Jack sabía lo de las cartas porque pagaba a un detective para que siguiera a su mujer. Éste no había descubierto citas, llamadas de teléfono ni correos electrónicos; no había detectado ninguna actividad sospechosa, sólo las cartas. El detective no le dijo a Jack que Edie lo miraba con fijeza mientras quemaba los papeles y que luego aplastaba las cenizas en la acera con el zapato. En una ocasión le había hecho el saludo nazi. El hombre estaba empezando a hartarse de ese caso. Edwina Poole tenía algo que lo turbaba; no era como sus otros sujetos. Jack había recalcado que no buscaba pruebas para divorciarse.
—Solo quiero saber que hace —había explicado—. La noto… diferente.
En general Edie no hacía caso al detective. Tampoco le habló de él a Jack. Lo soportaba, sabedora de que aquel tipo gordo de cara sudada no tenía forma de descubrirla.
La última carta llegó a principios de diciembre. Edie la recogió en la estafeta de correos y se la llevó a la playa de Lake Forest. Aparcó en la parte más alejada de la carretera. Era un día muy frío y ventoso; no había nieve en la arena. El lago Michigan estaba de un tono marrón y unas pequeñas olas acariciaban las rocas, todas cuidadosamente colocadas para impedir la erosión, lo que daba a la playa un aire de decorado. El aparcamiento se hallaba desierto; el Honda Accord de Edie era el único coche. Dejó el motor en marcha. El detective mantuvo la distancia y, tras soltar un suspiro, estacionó en el extremo opuesto del aparcamiento.
Edie le lanzó una mirada. «Preferiría no tener público —se dijo. Permaneció un rato sentada contemplando el lago—. Podría quemarla sin leerla.» Pensó en cómo habría sido su vida si se hubiera quedado en Londres; podría haber dejado que Jack volviera a Estados Unidos sin ella.
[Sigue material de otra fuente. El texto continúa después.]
Lemma nth_upd_neq (i j : nat) (x : Tensor) (l : list Tensor) (d : Tensor) :
  i <> j -> nth j (upd i x l) d = nth j l d.
Proof.
  revert i j. induction l as [|y l IH]; intros [|i] [|j] H; simpl; auto; try lia.
Qed.

Lemma length_upd (i : nat) (x : Tensor) (l : list Tensor) :
  length (upd i x l) = length l.
Proof. revert i. induction l as [|y l IH]; intros [|i]; simpl; auto. Qed.

Lemma calcDerivative_first_frame (l : MoLAttentionLayer) (c : RunLayerContext) :
  outgoing_derivatives (calcDerivative_first l c) = outgoing_derivatives c
  /\ length (tensors (calcDerivative_first l c)) = length (tensors c)
  /\ forall i, i <> wt_idx l AttentionParams.scores ->
       getTensor (calcDerivative_first l c) i = getTensor c i.
Proof.
  unfold calcDerivative_first. cbv zeta. repeat split.
  - cbn [setTensor tensors]. apply length_upd.
  - intros i Hi. unfold getTensor. cbn [setTensor tensors].
    apply nth_upd_neq. congruence.
Qed.

Lemma calcDerivative_rest_frame (l : MoLAttentionLayer) (c : RunLayerContext) :
  tensors (calcDerivative_rest l c) = tensors c
  /\ length (outgoing_derivatives (calcDerivative_rest l c))
     = length (outgoing_derivatives c)
  /\ forall i, i <> wt_idx l AttentionParams.query ->
       getOutgoingDerivative (calcDerivative_rest l c) i = getOutgoingDerivative c i.
Proof.
  unfold calcDerivative_rest. cbv zeta. repeat split.
  - cbn [setOutgoingDerivative outgoing_derivatives]. apply length_upd.
  - intros i Hi. unfold getOutgoingDerivative at 1.
    cbn [setOutgoingDerivative outgoing_derivatives].
    apply nth_upd_neq. congruence.
Qed.

Lemma calcGradient_rest_frame (l : MoLAttentionLayer) (c : RunLayerContext) :
  tensors (calcGradient_rest l c) = tensors c
  /\ outgoing_derivatives (calcGradient_rest l c) = outgoing_derivatives c.
Proof. unfold calcGradient_rest. cbv zeta. split; reflexivity. Qed.

Lemma forwarding_body_lengths (props : MolProps) (name : string) (q v s : TensorDim)
    (U K : nat) (c : RunLayerContext) :
  realizes (finalized_context name q v s U K) c ->
  length (tensors (forwarding_body (finalized_layer props) K c)) = 8
  /\ length (outgoing_derivatives (forwarding_body (finalized_layer props) K c)) = 3.
Proof.
  intros [Hi Ho Hw Hwg Ht Hinc Hout].
  destruct c as [ins outs ws wgs ts inc outg].
  cbn [inputs outputs weights weight_grads tensors incoming_derivatives
       outgoing_derivatives finalized_context input_dim output_dim weights_spec
       tensors_spec map] in Ht, Hout.
  explode_map Ht. explode_map Hout.
  run_body.
  split; reflexivity.
Qed.



(** ** The gradients the shared computation writes *)

Lemma after_forward_lengths (B T Q V U K : nat) (c : RunLayerContext) :
  after_forward B T Q V U K c ->
  length (tensors c) = 8 /\ length (outgoing_derivatives c) = 3.
Proof.
  intros [_ Ht _ Ho]. split.
  - apply (f_equal (@length _)) in Ht. now rewrite length_map in Ht.
  - apply (f_equal (@length _)) in Ho. now rewrite length_map in Ho.
Qed.



(** ** The concrete backward step, evaluated *)

Lemma nth_zeros (d : TensorDim) (i : nat) : nth i (data (zeros d)) 0%R = 0%R.
Proof.
  unfold zeros, build. simpl.
  destruct (nth_in_or_default i
              (map (fun _ : nat => 0%R) (seq 0 (getDataLen d))) 0%R) as [H|H];
    [|exact H].
  apply in_map_iff in H. destruct H as (x & Hx & _). now rewrite <- Hx.
Qed.

Lemma rsum_zero (n : nat) (f : nat -> R) :
  (forall i, i < n -> f i = 0%R) -> rsum n f = 0%R.
Proof.
  induction n as [|n IH]; intros H; simpl; [reflexivity|].
  rewrite IH by (intros; apply H; lia). rewrite H by lia. lra.
Qed.

Lemma getValue_dot_zeros (x : Tensor) (d : TensorDim) (b c h w : nat) :
  b < batch (dim x) -> c < channel (dim x) -> h < height (dim x) -> w < width d ->
  getValue (dot x (zeros d) false false) b c h w = 0%R.
Proof.
  intros Hb Hc Hh Hw. unfold dot.
  rewrite getValue_build by (simpl; assumption).
  unfold dot_value. apply rsum_zero. intros k Hk.
  unfold mat_get at 2. rewrite nth_zeros. lra.
Qed.

Lemma gradient_scenario_realizes :
  realizes (finalized_context "mol" unit_dim unit_dim unit_dim 1 1) gradient_scenario.
Proof. constructor; reflexivity. Qed.

Lemma gradient_scenario_logits (j : nat) :
  j < 3 -> getValue (packed_output gradient_scenario) 0 0 0 j = 0%R.
Proof.
  intros Hj. unfold packed_output.
  change (getWeight gradient_scenario 2) with (zeros (dim2 1 3)).
  apply getValue_dot_zeros; simpl; lia.
Qed.

Lemma gradient_scenario_d_score :
  d_score (forwarding_body (finalized_layer gradient_scenario_props) 1 gradient_scenario) 0 0
  = 1%R.
Proof.
  pose proof (forwarding_body_after_forward gradient_scenario_props
                gradient_scenario_realizes Nat.lt_0_1 Nat.lt_0_1) as [_ Ht _ _].
  unfold d_score, d_score_tensor.
  set (c1 := forwarding_body (finalized_layer gradient_scenario_props) 1 gradient_scenario) in *.
  assert (Hs : dim (getTensor c1 2) = mkDim 1 1 1 1).
  { unfold getTensor. 
    change (dim (nth 2 (tensors c1) empty_tensor)) with (nth 2 (map dim (tensors c1)) (dim empty_tensor)).
    rewrite Ht. reflexivity. }
  unfold Tensor_batch, Tensor_width, Tensor_height. rewrite Hs.
  change (getInput c1 1) with (mkTensor unit_dim [1%R]).
  change (getIncomingDerivative c1 0) with (mkTensor unit_dim [1%R]).
  cbv - [Rplus Rmult Rdiv Rinv Rminus Ropp IZR].
  lra.
Qed.

Lemma sigmoid_zero : sigmoid_fn 0 = (1 / 2)%R.
Proof. unfold sigmoid_fn. rewrite Ropp_0, exp_0. lra. Qed.

Lemma sigmoid_neg_lt_half (x : R) : (x < 0)%R -> (sigmoid_fn x < 1 / 2)%R.
Proof.
  intros Hx. unfold sigmoid_fn.
  assert (H1 : (1 < exp (- x))%R).
  { rewrite <- exp_0. apply exp_increasing. lra. }
  apply (Rmult_lt_reg_r (1 + exp (- x))); [lra|].
  unfold Rdiv. rewrite Rmult_assoc, Rinv_l by lra. lra.
Qed.



(** ** The theorems at concrete inputs *)




(** * Further properties of the code *)

(** ** Setup *)

Lemma nth_error_app_at (A : Type) (l r : list A) (i n : nat) :
  n = length l + i -> nth_error (l ++ r) n = nth_error r i.
Proof.
  intros ->. rewrite nth_error_app2 by lia. f_equal. lia.
Qed.
(** * Agentic data analyst: the pipeline contract, in Rocq

    A shallow embedding of the orchestration and data-contract layer of the
    repository (agents/schema_agent.py, agents/profile_agent.py,
    agents/quality_agent.py, agents/ml_advisor_agent.py,
    agents/deployment_agent.py, agents/business_communication_agent.py,
    agents/po_agent.py, agents/supervisor.py), followed by the properties
    of it that the specification states.

    Modelling conventions.
    - A [float] is a double (binary64): NaN, an infinity, or a rational that
      the format holds; an operation on the values of a column gives the
      exact result rounded to the nearest double, ties to even. The sign of
      a zero is not kept. The null percentage of the schema agent is
      computed in this arithmetic, as Python evaluates its expression. The
      percentages that the quality agent derives from two counts are kept
      as exact rationals.
    - A DataFrame is what [pd.read_csv] gives: named columns over rows of
      cells, a cell being missing, a number, a truth value or a string; the
      dtype of a column is inferred from its cells. The pandas operations
      that the agents call ([isnull], [nunique], [value_counts],
      [duplicated], [describe], [quantile], [median], the [.str] accessor)
      are defined here after what pandas and numpy compute. The mean, the
      standard deviation and the skewness of a sample depend on the order
      in which the library adds doubles; their values are parameters, and
      only the sample sizes below which pandas gives NaN are fixed here.
    - The generation collaborator (a [dspy.ChainOfThought] module) is an
      oracle that sees the calls made so far; a call either yields a
      prediction or fails with a message. Calls are logged, so that what was
      asked, and in which order, can be stated.
    - A number written without a fraction counts as an integer, so that a
      column of whole numbers is an [int64] column here, also when its
      values are written 1.0 and 2.0; the unsigned dtype does not occur.
      Strings are sequences of bytes, and [lower] and [strip] act on the
      ASCII letters and the ASCII white space.
    - An exception raised by a stage is a value [Raise msg].
    - Text that Python renders from floats and containers ([str], [repr],
      format specifications) is a parameter of the model. *)

From Stdlib Require Import ZArith QArith Qround Qabs Qpower String Ascii List Lia Lqa Sorted.
From stdpp Require Import gmap strings list pretty.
La invadió una intensa añoranza de su hermana gemela. Sacó el sobre del bolso, deslizó un dedo por debajo de la solapa y desdobló la carta.
Querida e:
Te dije que te avisaría. Pues eso: adiós.
Intento imaginar cómo me sentiría si se tratara de ti, pero es imposible imaginar el mundo sin tu presencia, pese al tiempo que llevamos separadas.
No te he dejado nada. Tienes que vivir mi vida. Con eso basta. Yo, en cambio, estoy experimentando… Se lo he dejado todo a las gemelas. Espero que lo disfruten.
No te preocupes, todo irá bien.
Dile adiós a Jack de mi parte.
Un beso, a pesar de todo.
e
Se quedó con la cabeza agachada, esperando a que brotaran las lágrimas. Sin embargo, éstas no aparecieron, cosa que agradeció, porque no quería llorar delante del detective. Miró el matasellos y vio que la habían franqueado hacía cuatro días. Se preguntó quién la habría echado al correo. Quizá una enfermera.
Guardó la misiva en el bolso. Ya no había necesidad de quemarla: podía conservarla un tiempo. Quizá nunca la destruyera. Salió del aparcamiento y al pasar junto al detective le hizo un gesto obsceno con el dedo.